10.7 Each party acknowledges that in entering into this Contract it does not rely on any statement, representation, assurance or warranty (whether made innocently or negligently) that is not set out in this Contract.
10.8 No variation of this Contract or of any of the documents referred to in it shall be effective unless it is in writing and signed by the parties (or their authorised representatives).
10.9 A person who is not a party to this Contract shall not have any rights under the Contracts (Rights of Third Parties) Act 1999 to enforce any term of this Contract. The rights of the parties to terminate, rescind or agree any variation, waiver or settlement under this Contract are not subject to the consent of any other person.

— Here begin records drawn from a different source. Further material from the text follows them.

(** Reading a C string at an index and going on behind it. *)
Lemma c_chars_drop i l :
  c_chars (drop i l) =
  if l.[Z.of_nat i] == 0 then [] else l.[Z.of_nat i] :: c_chars (drop (S i) l).
Proof.
  unfold aget. rewrite Nat2Z.id. destruct (l !! i) as [c|] eqn:E.
  - rewrite (drop_S l c i) by done. rewrite (list_lookup_total_correct _ _ _ E). done.
  - rewrite list_lookup_total_alt, E. simpl. rewrite drop_ge; [done|]. by apply lookup_ge_None.
Qed.

Lemma names_equal_loop_spec n i l r :
  (length (c_chars (drop i l)) < n)%nat ->
  names_equal_loop n (Z.of_nat i) l r = bool_decide (c_chars (drop i l) = c_chars (drop i r)).
Proof.
  revert i. induction n as [|n IH]; intros i Hl; [lia|]. cbn [names_equal_loop].
  rewrite (c_chars_drop i l) in *. rewrite (c_chars_drop i r). unfold NUL.
  destruct (Z.eqb_spec l.[Z.of_nat i] r.[Z.of_nat i]) as [E|E]; simpl.
  - rewrite <-E in *. destruct (_ == 0); [by rewrite bool_decide_true|].
    replace (Z.of_nat i + 1) with (Z.of_nat (S i)) by lia. rewrite IH by (simpl in Hl; lia).
    apply bool_decide_ext. split; congruence.
  - symmetry. apply bool_decide_eq_false.
    destruct (Z.eqb_spec l.[Z.of_nat i] 0), (Z.eqb_spec r.[Z.of_nat i] 0); congruence.
Qed.

Lemma names_equal_spec l r :
  alen (c_chars l) <= RAMFS_NAME_MAX -> names_equal l r = bool_decide (c_chars l = c_chars r).
Proof.
  unfold RAMFS_NAME_MAX, alen. intros Hl.
  apply (names_equal_loop_spec _ 0). change (drop 0 l) with l.
  change (Z.to_nat (RAMFS_NAME_MAX + 1)) with 32%nat. lia.
Qed.
Lemma set_masks_ready calls p b m s :
  pic_ready p b m s -> Forall (fun c => 0 <= c.1) calls ->
  let '(p', b') := set_masks calls p b in
  pic_ready p' b' m s /\
  forall i, 0 <= i < 16 -> line_masked i p' = last_request i calls (line_masked i p).
Proof.
  intros Hr Hc. unfold set_masks. revert p b Hr. induction Hc as [|[irq masked] calls Hirq _ IH]; intros p b Hr; [done|].
  cbn [fold_left fst] in *. destruct (Z.lt_ge_cases irq 16).
  - pose proof (set_mask_ready irq masked p b m s Hr ltac:(lia)) as H1.
    destruct (pic_set_mask irq masked p b) as [[r p1] b1]. destruct H1 as (_ & Hr1 & Hl1).
    specialize (IH p1 b1 Hr1). destruct (fold_left _ calls (p1, b1)) as [p' b']. destruct IH as [Hr' Hl'].
    split; [done|]. intros i Hi. rewrite Hl', Hl1 by done. done.
  - assert (E : pic_set_mask irq masked p b = (false, p, b)).
    { unfold pic_set_mask. by rewrite Z.geb_leb, (proj2 (Z.leb_le _ _)) by lia. }
    rewrite E. specialize (IH p b Hr). destruct (fold_left _ calls (p, b)) as [p' b']. destruct IH as [Hr' Hl'].
    split; [done|]. intros i Hi. rewrite Hl' by done. cbn [last_request]. by rewrite (proj2 (Z.eqb_neq irq i)) by lia.
Qed.
(** A request on a line: nothing happens when the controllers hold it back,
    otherwise the processor gets a vector and the entry code calls
    [interrupt_dispatch] with it. *)
Definition serve (frame : interrupt_frame) (cr2 irq : Z) (st : irqs) (dev : S) (con : console)
  : option (dispatch_end * irqs * S * console) :=
  match raise_irq irq (irq_bus st) with
  | None => Some (Resumes, st, dev, con)
  | Some (vector, b) =>
      interrupt_dispatch
        (mk_frame (f_edi frame) (f_esi frame) (f_ebp frame) (f_saved_esp frame) (f_ebx frame) (f_edx frame)
           (f_ecx frame) (f_eax frame) vector 0 (f_eip frame) (f_cs frame) (f_eflags frame))
        cr2 (set_bus b st) dev con
  end.

Fixpoint serve_all (frame : interrupt_frame) (cr2 : Z) (lines : list Z) (st : irqs) (dev : S) (con : console)
  : option (irqs * S * console) :=
  match lines with
  | [] => Some (st, dev, con)
  | irq :: lines =>
      match serve frame cr2 irq st dev con with
      | Some (Resumes, st, dev, con) => serve_all frame cr2 lines st dev con
      | _ => None
      end
  end.

(** ** Invariant *)

Record irq_ok (st : irqs) : Prop := {
  io_handlers : alen (handlers st) = 16;
  io_counts : alen (counts st) = 16;
  io_range : Forall is_u32 (counts st);
  io_pic : pic_ready (irq_pic st) (irq_bus st) 0 0;
  io_idt : alen (idt (irq_idt st)) = 256;
}.

(** A delivered request: one more on its counter, its handler run once, and
    the controllers ready for the next. *)
Definition delivered (irq : Z) (st : irqs) (b : bus) : irqs :=
  mk_irqs (handlers st) (counts st).[irq <- u32 ((counts st).[irq] + 1)] (irq_pic st) b (irq_idt st).
(** Arguments the parser accepts are stored whole. *)
Lemma accepted_stored args :
  Forall (Forall (fun c => c <> 0)) args -> parse_verdict 8 args = SHELL_PARSE_OK -> Forall stored args /\ alen args <= 8.
Proof.
  unfold parse_verdict. intros Hnz H. destruct (existsb _ _) eqn:Ee; [done|]. destruct (8 <? length args)%nat eqn:El; [done|].
  apply Nat.ltb_ge in El. rewrite take_ge in Ee by done. split; [|unfold alen; lia]. clear El H.
  induction Hnz as [|w args Hw _ IH]; [done|]. cbn [existsb] in Ee. bprop. constructor; [|by apply IH].
  unfold too_long in *. bprop. by split.
Qed.

Lemma arity_agrees name args :
  shell_command_has_valid_arity (Some (built_command name args)) = arity_ok (kind_named name) (alen args).
Proof.
  unfold shell_command_has_valid_arity, SHELL_COMMAND_MAX_ARGS.
  change (cmd_kind (built_command name args)) with (kind_named name).
  change (cmd_argument_count (built_command name args)) with (alen args).
  destruct (kind_named name); cbn [arity_ok]; rewrite ?Z.geb_leb; done.
Qed.

Section Line.
Context (arena : Z) (j : stack_frame) (now : nat -> kernel) (fs : ramfs) (ents : list entry) (m : files).
Hypothesis Hrepr : fs_repr fs ents m.
Hypothesis Hj : frame_sized j.

Lemma then_prompt code (con : console) spec :
  carries_out code con spec ->
  carries_out (r ← code; Some (fst r, print_prompt (snd r))) con (fst spec ++ [prompt], snd spec).
Proof using.
  intros (fs' & Hr & ->). exists fs'. split; [done|]. cbn [fst snd]. rewrite console_run_app.
  by destruct (console_run (fst spec) con).
Qed.

Lemma handle_line_spec line text (con : console) :
  c_chars line = text -> Forall (fun c => c <> 0) text ->
  carries_out (handle_line arena j now line fs con) con
    (fst (line_effect (status_now arena j now) (listing ents) text m) ++ [prompt],
     snd (line_effect (status_now arena j now) (listing ents) text m)).
Proof using Hrepr Hj.
  intros Hc Hnz. unfold handle_line. rewrite parse_is_spec by apply Hj. unfold parse_spec, line_effect. rewrite Hc.
  pose proof (tokens_forall _ text Hnz) as Htok. destruct (tokens text) as [|name args]; [by apply (carry_same fs ents m)|].
  apply Forall_cons_1 in Htok as [_ Hargs].
  destruct (too_long name); [by apply (carry_same fs ents m)|].
  destruct (parse_verdict 8 args) eqn:Ev; try by apply (carry_same fs ents m).
  2, 3: unfold parse_verdict in Ev; repeat case_match; done.
  destruct (accepted_stored args Hargs Ev) as [Hs Hn]. change (default _ (Some ?x)) with x.
  change (cmd_kind (built_command name args)) with (kind_named name).
  case_bool_decide as Ek; [by apply (carry_same fs ents m)|]. rewrite arity_agrees.
  destruct (arity_ok _ _) eqn:Ea; cbn [negb].
  - apply then_prompt. by apply execute_spec.
  - apply (carry_same fs ents m); [done|]. by destruct (shell_command_usage (kind_named name)).
Qed.
End Line.

(** ** What is printed is text *)

Definition status_typed (s : system_status) : Prop :=
  Forall is_u32 [st_pmm_total_pages s; st_pmm_free_pages s; st_heap_total_bytes s; st_heap_free_bytes s;
    st_heap_largest_free_block s; st_heap_allocated_blocks s; st_pit_ticks s; st_irq0_count s; st_keyboard_dropped s;
    st_task_switches s; st_task_finished s].

Definition bytes_only (m : files) : Prop := map_Forall (fun _ c => Forall is_u8 c) m.

Definition listed_ok (l : list (list Z * list Z)) : Prop :=
  Forall (fun f => valid_name (fst f) = true /\ alen (snd f) <= RAMFS_FILE_MAX_BYTES) l.

Definition effect_ok (e : list console_op * files) : Prop := Forall console_op_ok (fst e) /\ bytes_only (snd e).

Lemma line_of_u8 s : Forall is_u8 (line_of s).
Proof. apply Forall_app. split; [apply cstr_u8|by repeat constructor]. Qed.

#[local] Hint Resolve cstr_u8 line_of_u8 : wrap.

Lemma say_ok text : Forall is_u8 text -> Forall console_op_ok [say text].
Proof. intros. by repeat constructor. Qed.

Lemma result_text_u8 r : Forall is_u8 (result_text r).
Proof. destruct r; apply line_of_u8. Qed.

Lemma effect_say text m : Forall is_u8 text -> bytes_only m -> effect_ok ([say text], m).
Proof. intros. split; [by apply say_ok|done]. Qed.

Lemma with_file_ok m name k :
  bytes_only m -> (forall c, m !! name = Some c -> effect_ok (k c)) -> effect_ok (with_file m name k).
Proof.
  intros Hm Hk. unfold with_file, on_file. destruct (negb _); [apply effect_say; [apply result_text_u8|done]|].
  destruct (m !! name) as [c|] eqn:E; [by apply Hk|]. apply effect_say; [apply result_text_u8|done].
Qed.

Lemma done_with_ok m : bytes_only m -> effect_ok (done_with m).
Proof. apply effect_say, result_text_u8. Qed.

Lemma unwords_u8 ws : Forall (Forall is_u8) ws -> Forall is_u8 (unwords ws).
Proof.
  destruct ws as [|w ws]; [done|]. rewrite unwords_cons. intros H. apply Forall_cons_1 in H as [Hw H].
  apply Forall_app. split; [done|]. induction H as [|v vs Hv _ IH]; [done|].
  change (spaced (v :: vs)) with (SPACE :: v ++ spaced vs). constructor; [done|]. by apply Forall_app.
Qed.

Lemma valid_name_u8 n : valid_name n = true -> Forall is_u8 n.
Proof.
  unfold valid_name. intros H. bprop.
  match goal with H : forallb _ n = true |- _ => revert H end. clear. intros H.
  rewrite forallb_forall in H. apply Forall_forall. intros c Hc. specialize (H c Hc).
  unfold name_char_allowed in H. unfold is_u8. repeat (apply orb_prop in H as [H|H]); bprop;
  repeat match goal with H : context [ch ?a] |- _ => let v := eval vm_compute in (ch a) in change (ch a) with v in H end; lia.
Qed.

Lemma ls_ops_ok l : listed_ok l -> Forall console_op_ok (ls_ops l).
Proof.
  intros Hl. destruct l as [|f0 l0]; [by apply say_ok, line_of_u8|]. unfold ls_ops.
  induction Hl as [|f l [Hn Hs] _ IH]; [done|]. rewrite bind_cons. apply Forall_app. split; [|done].
  pose proof (alen_nonneg (snd f)). unfold RAMFS_FILE_MAX_BYTES in *.
  repeat constructor; [by apply valid_name_u8|done|lia|lia|done].
Qed.

Lemma status_ops_ok status : (forall s, status = Some s -> status_typed s) -> Forall console_op_ok (status_ops status).
Proof.
  intros H. destruct status as [s|]; [|by apply say_ok, line_of_u8]. specialize (H s eq_refl). unfold status_typed in H.
  repeat (apply Forall_cons_1 in H as [? H]). unfold status_ops.
  repeat apply Forall_cons_2; try apply Forall_nil_2; cbn [say console_op_ok]; auto with wrap; done.
Qed.

Lemma help_u8 : Forall is_u8 shell_command_help.
Proof. unfold shell_command_help. repeat (apply Forall_app; split); auto with wrap; by repeat constructor. Qed.

(** Calls given one by one. *)
Ltac ops_ok := repeat apply Forall_cons_2; try apply Forall_nil_2; cbn [say console_op_ok]; auto with wrap; try done.

Section Printable.
Context (status : option system_status) (l : list (list Z * list Z)) (m : files).
Hypothesis Hst : forall s, status = Some s -> status_typed s.
Hypothesis Hl : listed_ok l.
Hypothesis Hm : bytes_only m.

Lemma command_effect_ok kind args :
  Forall (Forall is_u8) args -> effect_ok (command_effect status l kind args m).
Proof using Hst Hl Hm.
  intros Ha. assert (Ht : Forall (Forall is_u8) (tail args)) by (destruct Ha; [constructor|done]).
  assert (Hins : forall n c, Forall is_u8 c -> bytes_only (<[n := c]> m)) by (intros; by apply map_Forall_insert_2).
  unfold command_effect. destruct kind.
  - split; [ops_ok; apply help_u8|done].
  - split; [ops_ok|done].
  - split; [ops_ok; by apply unwords_u8|done].
  - split; [by apply ls_ops_ok|done].
  - apply with_file_ok; [done|]. intros c Hc. split; [|done]. apply Forall_app. split; [|ops_ok].
    apply Forall_fmap. by apply (map_Forall_lookup_1 _ _ _ _ Hm Hc).
  - destruct (fs_create m _) as [r m'] eqn:E. apply effect_say; [apply result_text_u8|].
    unfold fs_create in E. cbn [fmap option_fmap option_map] in E. repeat case_match; simplify_eq; try done. by apply Hins.
  - apply with_file_ok; [done|]. intros c Hc. by apply done_with_ok, Hins, unwords_u8.
  - apply with_file_ok; [done|]. intros c Hc. cbv zeta. destruct (_ <? _); [apply effect_say; [apply result_text_u8|done]|].
    apply done_with_ok, Hins. apply Forall_app. split; [by apply (map_Forall_lookup_1 _ _ _ _ Hm Hc)|].
    apply Forall_app. split; [case_bool_decide; by repeat constructor|by apply unwords_u8].
  - apply with_file_ok; [done|]. intros c Hc. by apply done_with_ok, map_Forall_delete.
  - split; [by apply status_ops_ok|done].
  - apply effect_say; [|done]. apply Forall_app. auto with wrap.
  - apply effect_say; [apply line_of_u8|done].
Qed.

Lemma usage_u8 kind usage : shell_command_usage kind = Some usage -> Forall is_u8 usage.
Proof using. destruct kind; intros [= <-]; apply cstr_u8. Qed.

Lemma line_effect_ok text : Forall is_u8 text -> effect_ok (line_effect status l text m).
Proof using Hst Hl Hm.
  intros Ht. unfold line_effect. pose proof (tokens_forall _ text Ht) as Htok. destruct (tokens text) as [|name args]; [by split|].
  apply Forall_cons_1 in Htok as [_ Hargs]. destruct (too_long name); [apply effect_say; [apply line_of_u8|done]|].
  assert (Hgo : effect_ok
    (if bool_decide (kind_named name = SHELL_COMMAND_UNKNOWN) then ([say (line_of "error: unknown command")], m)
     else if negb (arity_ok (kind_named name) (alen args)) then
       ([say (cstr "error: usage: "); WriteText (shell_command_usage (kind_named name)); PutC NEWLINE], m)
     else command_effect status l (kind_named name) args m)).
  { case_bool_decide; [apply effect_say; [apply line_of_u8|done]|]. destruct (negb _); [|by apply command_effect_ok].
    split; [|done]. destruct (shell_command_usage _) eqn:Eu; ops_ok. by eapply usage_u8. }
  destruct (parse_verdict 8 args); try exact Hgo; (apply effect_say; [apply line_of_u8|done]).
Qed.

Lemma char_effect_ok c line :
  is_u8 c -> Forall (fun c => printable c = true) (line_text line) ->
  let '(ops, _, m') := char_effect status l c line m in effect_ok (ops, m').
Proof using Hst Hl Hm.
  intros Hc Ht. assert (Hu : Forall is_u8 (line_text line)).
  { revert Ht. apply Forall_impl. intros x Hx. unfold printable in Hx. bprop. unfold is_u8. lia. }
  unfold char_effect. destruct line as [text ov ready]. cbn [line_text] in *. unfold line_feed.
  destruct ready; [by split|]. destruct (c =? 8); [destruct text; (split; [ops_ok|done])|].
  destruct (_ || _).
  - destruct (line_effect status l _ m) as [ops m'] eqn:E. pose proof (line_effect_ok text Hu) as [H1 H2].
    cbn [line_text] in E. rewrite E in H1, H2. split; [|done]. constructor; [done|]. apply Forall_app. split; [done|].
    apply say_ok, cstr_u8.
  - destruct (negb _); [by split|]. destruct (_ <? _); (split; [ops_ok|done]).
Qed.
End Printable.

(** ** Sessions *)

(** The counters of the other components are 32-bit variables. *)
Record kernel_typed (k : kernel) : Prop := {
  kt_total : is_u32 (total_pages (k_pmm k));
  kt_free : is_u32 (free_pages (k_pmm k));
  kt_ticks : is_u32 (tick_count (dev_pit (k_devices k)));
  kt_irq0 : is_u32 (counts (k_irqs k)).[0];
  kt_dropped : is_u32 (dropped_characters (dev_keyboard (k_devices k)));
  kt_switches : is_u32 (switch_count (k_sched k));
  kt_finished : is_u32 (finished_count (k_sched k));
}.

Lemma status_now_typed arena `{ArenaPlacement arena} j now s :
  (forall n, kernel_typed (now n)) -> status_now arena j now = Some s -> status_typed s.
Proof.
  intros Hk. unfold status_now, system_status_read. destruct (j_status j) as [st0 h0]. cbn [fst].
  unfold kheap_get_stats. destruct (inspect_heap arena _) as [h|] eqn:E; [|done]. cbn [negb size_to_u32 orb].
  change (default _ (Some h)) with h. intros [= <-].
  destruct (inspect_heap_sound arena _ h E) as [bs Hwf]. rewrite (inspect_heap_wf arena _ bs Hwf) in E. injection E as <-.
  destruct (stats_fit arena _ bs Hwf) as (H1 & H2 & H3 & H4). unfold status_typed.
  repeat apply Forall_cons_2; try apply Forall_nil_2; cbn [st_pmm_total_pages st_pmm_free_pages st_heap_total_bytes
    st_heap_free_bytes st_heap_largest_free_block st_heap_allocated_blocks st_pit_ticks st_irq0_count st_keyboard_dropped
    st_task_switches st_task_finished]; try apply u32_range; try done; apply Hk.
Qed.

Record session := mk_session {
  ss_line : line_spec;
  ss_files : files;
  ss_terminal : terminal;
}.

(** The files in some order. *)
Definition is_listing (l : list (list Z * list Z)) (m : files) : Prop :=
  NoDup l.*1 /\ forall n c, (n, c) ∈ l <-> m !! n = Some c.

(** A typed character; the order in which [ls] lists is the directory's. *)
Inductive session_step (status : option system_status) (c : Z) : session -> session -> Prop :=
| Typed line m t l ops line' m' :
    is_listing l m -> char_effect status l c line m = (ops, line', m') ->
    session_step status c (mk_session line m t) (mk_session line' m' (show ops t)).

Inductive session_steps : list (Z * option system_status) -> session -> session -> Prop :=
| StepsNone a : session_steps [] a a
| StepsMore c status keys a b d :
    session_step status c a b -> session_steps keys b d -> session_steps ((c, status) :: keys) a d.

11.1 Where the parties dispute anything arising out of or in connection with the Contract, the matter shall be referred to an independent arbitrator appointment at the agreement of both parties (or in default of an agreement, nominated by the Chairman of the Professional Committee of the Arboricultural Association).
11.2 The parties agree that, save in the case of manifest error, the decision of the expert appointed under this clause shall be binding and that, unless otherwise determined by the expert, the losing party shall be required to pay the resulting costs.
12. Governing Law and Jurisdiction
12.1 Subject to clause 11, this Contract and any dispute or claim arising out of or in connection with it or its subject matter or formation (including non-contractual disputes or claims) shall be governed by and construed in accordance with the law of England and Wales.
12.2 Each party irrevocably agrees that the courts of England and Wales shall have exclusive jurisdiction to settle any dispute or claim arising out of or in connection with this Contract or its subject matter or formation (including non-contractual disputes or claim).